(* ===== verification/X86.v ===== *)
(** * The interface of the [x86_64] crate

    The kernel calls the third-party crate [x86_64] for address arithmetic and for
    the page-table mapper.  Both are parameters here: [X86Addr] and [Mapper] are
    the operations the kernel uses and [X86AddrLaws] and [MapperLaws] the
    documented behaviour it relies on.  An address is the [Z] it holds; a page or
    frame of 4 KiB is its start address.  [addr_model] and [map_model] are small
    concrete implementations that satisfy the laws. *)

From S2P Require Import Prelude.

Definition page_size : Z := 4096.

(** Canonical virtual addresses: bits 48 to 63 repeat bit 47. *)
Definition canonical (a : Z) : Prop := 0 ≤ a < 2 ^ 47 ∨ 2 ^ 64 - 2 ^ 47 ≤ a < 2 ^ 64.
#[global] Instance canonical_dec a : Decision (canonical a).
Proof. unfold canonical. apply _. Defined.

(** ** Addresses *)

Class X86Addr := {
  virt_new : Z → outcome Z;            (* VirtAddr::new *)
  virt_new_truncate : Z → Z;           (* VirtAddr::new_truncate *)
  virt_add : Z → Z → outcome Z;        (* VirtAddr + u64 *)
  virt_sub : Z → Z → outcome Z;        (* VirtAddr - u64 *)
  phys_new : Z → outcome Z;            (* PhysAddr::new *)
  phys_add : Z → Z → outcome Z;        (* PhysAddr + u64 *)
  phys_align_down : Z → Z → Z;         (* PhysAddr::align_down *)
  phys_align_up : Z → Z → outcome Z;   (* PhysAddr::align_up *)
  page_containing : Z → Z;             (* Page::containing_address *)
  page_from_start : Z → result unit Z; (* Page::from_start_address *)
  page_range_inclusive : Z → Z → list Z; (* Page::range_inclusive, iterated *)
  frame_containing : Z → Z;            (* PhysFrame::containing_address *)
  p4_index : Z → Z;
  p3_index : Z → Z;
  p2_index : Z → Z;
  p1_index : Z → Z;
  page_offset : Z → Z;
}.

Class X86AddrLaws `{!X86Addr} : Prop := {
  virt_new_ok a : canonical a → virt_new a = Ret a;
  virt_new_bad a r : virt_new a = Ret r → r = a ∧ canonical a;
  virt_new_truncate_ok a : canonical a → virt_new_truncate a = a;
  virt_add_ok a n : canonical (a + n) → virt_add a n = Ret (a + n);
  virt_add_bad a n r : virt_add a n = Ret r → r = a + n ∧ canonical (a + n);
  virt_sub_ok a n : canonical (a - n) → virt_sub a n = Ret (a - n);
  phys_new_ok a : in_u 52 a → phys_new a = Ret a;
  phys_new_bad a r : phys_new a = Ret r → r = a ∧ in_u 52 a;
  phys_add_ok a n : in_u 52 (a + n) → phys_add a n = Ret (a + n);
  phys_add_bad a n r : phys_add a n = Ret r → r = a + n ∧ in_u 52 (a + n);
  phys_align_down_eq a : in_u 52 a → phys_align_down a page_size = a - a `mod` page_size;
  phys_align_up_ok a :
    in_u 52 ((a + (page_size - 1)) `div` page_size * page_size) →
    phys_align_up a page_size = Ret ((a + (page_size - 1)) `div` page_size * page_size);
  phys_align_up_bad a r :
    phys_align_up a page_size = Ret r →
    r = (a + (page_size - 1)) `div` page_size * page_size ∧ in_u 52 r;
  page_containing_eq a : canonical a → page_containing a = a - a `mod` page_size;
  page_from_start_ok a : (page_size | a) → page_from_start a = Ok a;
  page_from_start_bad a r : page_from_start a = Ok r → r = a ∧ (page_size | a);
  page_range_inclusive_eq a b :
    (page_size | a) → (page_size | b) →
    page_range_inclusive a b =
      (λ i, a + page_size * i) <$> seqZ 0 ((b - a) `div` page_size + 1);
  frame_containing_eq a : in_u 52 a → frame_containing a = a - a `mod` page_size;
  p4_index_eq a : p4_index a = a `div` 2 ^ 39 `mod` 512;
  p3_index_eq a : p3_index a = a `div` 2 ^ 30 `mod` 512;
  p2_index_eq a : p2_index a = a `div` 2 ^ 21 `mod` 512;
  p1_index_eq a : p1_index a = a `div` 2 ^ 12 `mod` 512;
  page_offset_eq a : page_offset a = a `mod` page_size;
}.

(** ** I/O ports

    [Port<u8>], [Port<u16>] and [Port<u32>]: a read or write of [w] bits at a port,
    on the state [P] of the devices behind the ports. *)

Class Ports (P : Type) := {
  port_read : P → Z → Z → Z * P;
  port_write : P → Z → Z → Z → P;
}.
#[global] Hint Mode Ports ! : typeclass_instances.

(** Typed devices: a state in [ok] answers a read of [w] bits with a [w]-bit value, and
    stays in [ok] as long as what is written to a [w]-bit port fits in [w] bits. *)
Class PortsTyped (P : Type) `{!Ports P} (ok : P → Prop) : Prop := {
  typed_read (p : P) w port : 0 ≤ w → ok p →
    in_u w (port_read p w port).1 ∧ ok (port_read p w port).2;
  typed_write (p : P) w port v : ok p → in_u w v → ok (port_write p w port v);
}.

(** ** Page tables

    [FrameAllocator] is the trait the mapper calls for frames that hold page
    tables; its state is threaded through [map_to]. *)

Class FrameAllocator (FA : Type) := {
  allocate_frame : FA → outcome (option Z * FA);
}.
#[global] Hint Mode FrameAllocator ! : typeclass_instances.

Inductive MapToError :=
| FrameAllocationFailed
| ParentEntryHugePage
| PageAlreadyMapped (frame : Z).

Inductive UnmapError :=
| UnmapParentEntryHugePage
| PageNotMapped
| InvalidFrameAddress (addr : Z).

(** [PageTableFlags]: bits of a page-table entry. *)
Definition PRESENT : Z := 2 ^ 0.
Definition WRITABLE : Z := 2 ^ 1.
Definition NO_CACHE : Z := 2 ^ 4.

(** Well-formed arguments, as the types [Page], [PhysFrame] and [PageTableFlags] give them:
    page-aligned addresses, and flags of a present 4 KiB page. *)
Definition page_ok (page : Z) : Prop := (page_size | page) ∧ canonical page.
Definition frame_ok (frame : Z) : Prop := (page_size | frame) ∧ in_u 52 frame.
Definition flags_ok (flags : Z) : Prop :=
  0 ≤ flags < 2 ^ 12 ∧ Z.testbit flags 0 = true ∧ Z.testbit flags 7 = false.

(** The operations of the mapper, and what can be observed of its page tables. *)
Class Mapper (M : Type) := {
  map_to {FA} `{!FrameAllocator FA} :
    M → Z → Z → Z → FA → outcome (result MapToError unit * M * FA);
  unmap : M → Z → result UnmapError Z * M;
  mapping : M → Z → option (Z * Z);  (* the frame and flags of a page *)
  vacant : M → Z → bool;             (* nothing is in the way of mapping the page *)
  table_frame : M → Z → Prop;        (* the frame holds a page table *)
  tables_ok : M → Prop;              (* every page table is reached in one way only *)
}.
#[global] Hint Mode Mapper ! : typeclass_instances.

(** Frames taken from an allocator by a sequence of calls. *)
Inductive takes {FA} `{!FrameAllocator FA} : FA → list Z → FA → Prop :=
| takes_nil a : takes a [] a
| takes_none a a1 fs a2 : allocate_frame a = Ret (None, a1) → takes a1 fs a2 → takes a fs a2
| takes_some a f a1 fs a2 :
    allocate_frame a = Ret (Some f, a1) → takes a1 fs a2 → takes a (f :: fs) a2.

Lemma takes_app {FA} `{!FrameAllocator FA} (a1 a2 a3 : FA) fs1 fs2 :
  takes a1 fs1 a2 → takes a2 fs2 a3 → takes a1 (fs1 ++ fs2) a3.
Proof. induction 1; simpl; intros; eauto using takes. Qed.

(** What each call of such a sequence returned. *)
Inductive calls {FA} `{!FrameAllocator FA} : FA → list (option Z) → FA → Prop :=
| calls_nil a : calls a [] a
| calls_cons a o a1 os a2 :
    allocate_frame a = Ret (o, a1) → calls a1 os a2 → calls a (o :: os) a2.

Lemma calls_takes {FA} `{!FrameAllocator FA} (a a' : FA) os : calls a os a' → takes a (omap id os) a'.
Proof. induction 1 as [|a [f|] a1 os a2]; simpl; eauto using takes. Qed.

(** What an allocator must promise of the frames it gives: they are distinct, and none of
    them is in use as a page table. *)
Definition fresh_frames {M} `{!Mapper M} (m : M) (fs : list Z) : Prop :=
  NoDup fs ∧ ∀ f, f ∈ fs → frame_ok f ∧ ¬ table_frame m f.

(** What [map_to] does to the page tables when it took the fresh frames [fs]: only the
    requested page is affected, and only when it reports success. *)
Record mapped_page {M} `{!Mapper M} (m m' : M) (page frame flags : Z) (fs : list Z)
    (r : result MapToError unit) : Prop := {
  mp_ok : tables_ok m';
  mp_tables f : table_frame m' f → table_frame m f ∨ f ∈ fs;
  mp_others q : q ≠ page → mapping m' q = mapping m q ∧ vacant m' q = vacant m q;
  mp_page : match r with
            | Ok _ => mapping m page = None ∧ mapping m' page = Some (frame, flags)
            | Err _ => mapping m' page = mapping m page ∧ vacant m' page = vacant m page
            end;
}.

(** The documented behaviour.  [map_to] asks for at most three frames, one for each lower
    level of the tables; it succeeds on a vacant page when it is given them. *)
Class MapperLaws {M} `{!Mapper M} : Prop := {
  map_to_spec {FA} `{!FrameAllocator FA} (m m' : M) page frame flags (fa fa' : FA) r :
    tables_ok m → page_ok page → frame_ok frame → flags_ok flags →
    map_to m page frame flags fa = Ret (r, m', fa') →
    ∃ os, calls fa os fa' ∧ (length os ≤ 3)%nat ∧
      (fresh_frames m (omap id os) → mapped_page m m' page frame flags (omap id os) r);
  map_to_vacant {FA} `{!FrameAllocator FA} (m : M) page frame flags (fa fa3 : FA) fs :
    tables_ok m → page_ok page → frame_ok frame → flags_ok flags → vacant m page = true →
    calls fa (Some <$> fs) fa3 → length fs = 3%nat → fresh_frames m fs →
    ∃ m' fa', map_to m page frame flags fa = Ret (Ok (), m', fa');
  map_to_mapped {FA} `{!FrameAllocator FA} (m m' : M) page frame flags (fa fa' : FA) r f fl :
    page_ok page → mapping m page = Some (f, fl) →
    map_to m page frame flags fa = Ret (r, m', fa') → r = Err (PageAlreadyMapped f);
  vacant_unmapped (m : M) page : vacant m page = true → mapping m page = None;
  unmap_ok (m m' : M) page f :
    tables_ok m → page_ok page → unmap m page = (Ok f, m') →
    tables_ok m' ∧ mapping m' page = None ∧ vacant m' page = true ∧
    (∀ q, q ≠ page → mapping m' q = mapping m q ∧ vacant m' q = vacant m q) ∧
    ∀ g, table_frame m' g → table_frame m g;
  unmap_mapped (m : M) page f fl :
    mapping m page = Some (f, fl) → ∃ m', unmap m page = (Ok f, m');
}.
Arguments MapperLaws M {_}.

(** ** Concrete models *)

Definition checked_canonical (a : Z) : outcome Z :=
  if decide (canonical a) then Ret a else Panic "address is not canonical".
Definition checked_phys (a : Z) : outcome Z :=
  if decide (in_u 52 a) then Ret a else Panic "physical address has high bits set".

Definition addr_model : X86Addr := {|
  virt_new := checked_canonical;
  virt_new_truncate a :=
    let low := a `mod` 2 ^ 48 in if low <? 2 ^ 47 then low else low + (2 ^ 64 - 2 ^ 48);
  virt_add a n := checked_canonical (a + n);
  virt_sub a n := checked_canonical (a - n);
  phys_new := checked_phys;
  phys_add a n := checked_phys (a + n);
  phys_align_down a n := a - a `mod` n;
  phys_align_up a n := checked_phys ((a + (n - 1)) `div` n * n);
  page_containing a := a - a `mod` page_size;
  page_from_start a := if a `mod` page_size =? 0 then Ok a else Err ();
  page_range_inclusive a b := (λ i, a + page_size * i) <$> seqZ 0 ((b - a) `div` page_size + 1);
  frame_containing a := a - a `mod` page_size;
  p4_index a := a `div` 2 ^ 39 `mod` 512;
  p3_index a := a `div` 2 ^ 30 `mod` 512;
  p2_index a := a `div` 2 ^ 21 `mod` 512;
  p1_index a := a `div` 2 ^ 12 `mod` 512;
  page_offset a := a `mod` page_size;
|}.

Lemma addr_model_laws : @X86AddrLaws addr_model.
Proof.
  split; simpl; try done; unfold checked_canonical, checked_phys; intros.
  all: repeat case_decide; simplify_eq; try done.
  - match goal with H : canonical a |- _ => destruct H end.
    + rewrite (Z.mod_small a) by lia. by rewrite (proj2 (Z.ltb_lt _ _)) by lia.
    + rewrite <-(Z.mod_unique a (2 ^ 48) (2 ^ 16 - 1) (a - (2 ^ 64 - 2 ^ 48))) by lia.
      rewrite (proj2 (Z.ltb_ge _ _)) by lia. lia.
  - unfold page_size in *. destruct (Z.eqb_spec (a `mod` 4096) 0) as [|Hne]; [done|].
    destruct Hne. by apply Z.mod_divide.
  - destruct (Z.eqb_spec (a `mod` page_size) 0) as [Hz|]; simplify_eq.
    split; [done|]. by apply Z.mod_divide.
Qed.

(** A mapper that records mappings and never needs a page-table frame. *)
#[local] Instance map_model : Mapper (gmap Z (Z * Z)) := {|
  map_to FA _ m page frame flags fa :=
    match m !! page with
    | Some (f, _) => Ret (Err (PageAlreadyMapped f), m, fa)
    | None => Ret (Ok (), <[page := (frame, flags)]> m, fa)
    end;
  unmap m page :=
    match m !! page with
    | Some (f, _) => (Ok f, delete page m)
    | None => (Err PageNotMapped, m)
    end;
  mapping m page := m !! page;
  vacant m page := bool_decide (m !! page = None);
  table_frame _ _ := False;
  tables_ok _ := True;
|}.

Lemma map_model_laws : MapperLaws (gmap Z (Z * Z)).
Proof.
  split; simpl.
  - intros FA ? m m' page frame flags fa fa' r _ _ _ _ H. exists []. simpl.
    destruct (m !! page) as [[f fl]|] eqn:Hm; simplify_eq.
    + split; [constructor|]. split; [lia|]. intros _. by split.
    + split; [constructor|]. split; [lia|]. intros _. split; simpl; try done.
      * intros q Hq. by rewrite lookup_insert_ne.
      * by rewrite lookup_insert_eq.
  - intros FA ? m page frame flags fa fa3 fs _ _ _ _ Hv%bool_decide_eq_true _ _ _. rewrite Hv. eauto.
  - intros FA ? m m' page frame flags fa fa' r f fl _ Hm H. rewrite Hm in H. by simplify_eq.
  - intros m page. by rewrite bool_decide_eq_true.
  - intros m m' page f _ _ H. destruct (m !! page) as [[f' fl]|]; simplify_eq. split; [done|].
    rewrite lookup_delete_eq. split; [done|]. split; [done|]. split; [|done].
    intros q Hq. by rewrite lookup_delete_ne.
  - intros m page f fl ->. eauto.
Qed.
——
Each line above that contains "gmap" counts once; report the resulting number and nothing else.

2